Ni la guerre, ni la paix
Société

Ni la guerre, ni la paix

Le Monty Python Terry Jones et le journaliste Franz-Olivier Giesbert nous montrent, entre autres, en quoi ceux qui font tourner le monde ont une vision fort particulière de la grammaire.

"Comment livre-t-on la guerre à un substantif abstrait?" Terry Jones, des Monty Python, lance la question dans Ma guerre contre la guerre au terrorisme, collection de pamphlets moins humoristiques que moralistes sur les aventures de Bush et Blair au Moyen-Orient.

La guerre de Bush est aussi une guerre des mots. En apôtre du gros bon sens, Jones fait état du formidable bourrage de crâne médiatique effectué par Bush, Blair et leurs amis pour justifier la guerre en Irak et décortique, avec l’esprit qu’on lui connaît, le lexique orwellien qu’ils utilisent pour arriver à leurs fins.

"Comment le terrorisme pourrait-il capituler?" se demande Jones. "Les linguistes savent qu’il est très compliqué d’obliger un substantif abstrait à se rendre […] c’est à peu près aussi sensé que de dire: nous anéantirons l’insolence ou nous allons tourner l’ironie au ridicule."

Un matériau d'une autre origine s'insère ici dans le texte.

Lemma index_invariant_rename vin new_vin fs :
  index_invariant fs -> key_ok new_vin -> rename_fits fs vin new_vin = true ->
  index_invariant (snd (update_vin vin new_vin fs)).
Proof.
  intros (idx & Htext & Hload & Hsorted & Hperm & Hlen) Hkey Hfits.
  destruct (find_entry vin 0 idx) as [[i pos]|] eqn:Hfind.
  2:{ rewrite (update_vin_not_found vin new_vin fs idx Hload)
        by (now apply find_entry_None).
      now exists idx. }
  pose proof (find_entry_Some _ _ _ _ Hfind) as Hpos.
  destruct (find_entry_split _ _ _ _ _ Hfind) as (pre & post & Eidx & Ei & _).
  cbn in Ei. subst i.
  assert (Hin : In pos (range (slot_count (fs_cars fs)))).
  { eapply Permutation_in; [exact Hperm|]. rewrite Eidx, map_app.
    apply in_or_app; right; now left. }
  unfold range in Hin. apply in_map_iff in Hin as (n & <- & Hn). apply in_seq in Hn.
  rewrite (update_vin_eq vin new_vin fs idx _ _ Hload Hfind) by lia.
  rewrite (read_only_get_car_by_vin new_vin).
  unfold rename_fits in Hfits. rewrite Hload, Hpos in Hfits. apply Nat.leb_le in Hfits.
  set (idx' := sorted key_le (list_set (length pre) (new_vin, Z.of_nat n) idx)).
  assert (Hkeys : Forall key_ok (map fst idx')).
  { apply sorted_keys_ok. rewrite Eidx, list_set_middle.
    pose proof (index_of_text_keys_ok _ _ Hload) as K. rewrite Eidx in K.
    rewrite map_app in *. apply Forall_app in K as [K1 K2]. inversion K2; subst.
    apply Forall_app; split; [assumption|]. now constructor. }
  assert (Hcars : length (fs_cars (fs_update_vin new_vin idx (length pre) (Z.of_nat n) fs))
                  = length (fs_cars fs)).
  { unfold fs_update_vin.
    destruct (length (split "|" 4 (read_slot (fs_cars fs) (Z.of_nat n))) =? 5)%nat;
      cbn [setf fs_cars]; [|reflexivity].
    rewrite write_at_length, format_record_fits by assumption.
    unfold slot_offset. rewrite Nat2Z.id, Hlen. unfold RECORD_SIZE_WITH_NL. nia. }
  exists idx'. split; [reflexivity|]. split.
  - unfold fs_update_vin. cbn [setf fs_cars_index].
    destruct (length (split "|" 4 (read_slot (fs_cars fs) (Z.of_nat n))) =? 5)%nat;
      cbn [setf fs_cars_index];
      rewrite index_of_text_saved by assumption;
      f_equal; apply sorted_id, sorted_Sorted, key_le_total.
  - split; [apply sorted_Sorted, key_le_total|].
    unfold slot_count in *. rewrite Hcars. split; [|assumption].
    unfold idx'. rewrite (sorted_perm key_le), Eidx, list_set_middle.
    rewrite Eidx in Hperm. rewrite map_app in *. exact Hperm.
Qed.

Dans la langue de Blair et de Bush, les sens sont souvent inversés. Les Britanniques sont donc "courageux" parce qu’ils se rangent du côté des Américains et les Français "lâches" parce qu’ils tiennent tête aux États-Unis.

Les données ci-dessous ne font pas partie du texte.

(** * electron-hunspell: the SpellCheckerProvider of src/spellCheckerProvider.ts

    A shallow embedding of the provider class: the dictionary table, the
    selection state, the reference counts of mounted directories and the
    spell-check callback handed to the host's webFrame.

    Conventions of the embedding.
    - The provider object is a record; every method is a computation in a
      state-and-exception monad over that record.  As in JavaScript, a
      thrown exception keeps whatever was mutated before the throw.
    - The packages the class is written against (hunspell-asm, Node's path,
      unixify, process.type) are interfaces: type classes whose members the
      provider calls.  Calls into the engine and into the host are recorded,
      in order, in the [effects] field; calls to the logger in [logged].
      The members of the interfaces are functions: what is proved is about
      the runs in which the calls into the engine and the platform return.
    - Closures stored in the object (the disposer of an entry, the callback
      given to the host) are defunctionalised: one constructor per closure
      of the source, carrying the variables the closure captures.  They read
      the provider state when they run, as the closures read [this].
    - [spellCheckerTable] is a plain JavaScript object used as a map.  Its
      own properties are an association list kept in the order of
      [Object.keys]: array indices first, in ascending order, then the other
      keys in the order of their creation.  A read [table[key]] also finds
      the members every object inherits from Object.prototype
      ([constructor], [toString], [__proto__], ...): see [Table.lookup].
    - [fileMountRefCount] is a plain object as well, keyed by the
      directories of mounted paths.  These are absolute paths of the
      engine's file system and name no member of Object.prototype: the
      object is a finite map.
    - [initialize] is an async function with one [await]: it is two steps,
      the call up to the await and its resumption when the awaited
      [loadModule()] has settled, and other calls may come between the two.
      The other methods have no await and run to their end; what the
      async [loadDictionary] throws is the rejection of its promise.
    - Numbers are [Z]; [Number.NEGATIVE_INFINITY], the initial start time,
      is [None], the only non-integer the field ever holds.  [Date.now()]
      is an input of the method that reads the clock. *)

From Stdlib Require Import ZArith Lia Bool Sorting.Sorted.
From stdpp Require Import gmap strings list fin_maps pretty.

Open Scope string_scope.
Open Scope Z_scope.
Open Scope list_scope.

(** ** Interfaces of the engine and of the platform *)

(** An engine instance (interface Hunspell of hunspell-asm); [dispose] is an
    effect, see [Effect]. *)
Record Hunspell := {
  spell : string -> bool;
  suggest : string -> list string
}.

(** ArrayBufferView contents. *)
Definition ArrayBufferView := list Byte.byte.

(** HunspellFactory of hunspell-asm.  [mountDirectory] and [mountBuffer]
    return the mounted path; a buffer mount is named by the engine, possibly
    differently at every call, hence the number of calls recorded before
    it. *)
Class HunspellFactory := {
  mountDirectory : string -> string;
  mountBuffer : nat -> ArrayBufferView -> string;
  create : string -> string -> Hunspell
}.

(** Node's path module, the unixify package and process.type. *)
Class Platform := {
  path_dirname : string -> string;
  path_basename : string -> string;
  path_join : string -> string -> string;
  unixify : string -> string;
  process_type : string
}.

(** ** Data model *)

(** The closure given to webFrame.setSpellCheckProvider: the [provider]
    arrow function of [attach], which captures [key] and
    [checkAllDictionaries], or the [() => true] of [unloadDictionary]. *)
Inductive Callback :=
| provider (key : string) (checkAllDictionaries : bool)
| alwaysTrue.

(** The [dispose] closure of an entry: [unmountFile] or [unmountBuffer] of
    [assignSpellchecker], with the variables it captures. *)
Inductive Disposer :=
| unmountFile (affPath dicPath : string) (hunspell : Hunspell)
| unmountBuffer (key affPath dicPath : string) (hunspell : Hunspell).

(** interface SpellChecker *)
Record SpellChecker := {
  spellChecker : Hunspell;
  uptime : Z;
  dispose : Disposer
}.

Inductive Effect :=
| LoadModule
| MountDirectory (dir : string)
| MountBuffer (contents : ArrayBufferView)
| Unmount (mountedPath : string)
| Create (affPath dicPath : string)
| Dispose (hunspell : Hunspell)
| Spell (hunspell : Hunspell) (text : string)
| Suggest (hunspell : Hunspell) (text : string)
| SetSpellCheckProvider (language : string) (autoCorrectWord : bool)
    (spellCheck : Callback).

(** The two kinds of argument of loadDictionary: [string | ArrayBufferView]. *)
Inductive Source :=
| FilePath (p : string)
| Buffer (b : ArrayBufferView).

Inductive LogLevel := LogDebug | LogInfo | LogWarn | LogError.

Inductive Exception :=
| JsError (message : string)
| TypeError.

(** How an awaited promise settles. *)
Inductive Settled :=
| Fulfilled
| Rejected (reason : Exception).

(** The fields of the class, the host's callback, the calls of [initialize]
    that await their [loadModule()], and the two traces. *)
Record SpellCheckerProvider := {
  hunspellFactory : bool;
  loading : nat;
  spellCheckerTable : list (string * SpellChecker);
  currentSpellCheckerKey : option string;
  verboseLog : bool;
  fileMountRefCount : gmap string Z;
  currentSpellCheckerStartTime : option Z;
  webFrameProvider : option Callback;
  effects : list Effect;
  logged : list (LogLevel * string)
}.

Dans cette guerre des mots où les sens se confondent, on ne sait plus qui est qui. Que pensent les Irakiens de ce "double jeu des Anglo-Américains, qui prétendent être venus les libérer d’un vilain dictateur, mais qui à leur tour les emprisonnent et les torturent à une échelle que Saddam lui-même n’avait jamais envisagée"?

Le double jeu et la langue de bois sont, on le sait, malheureusement trop souvent l’apanage de la politique.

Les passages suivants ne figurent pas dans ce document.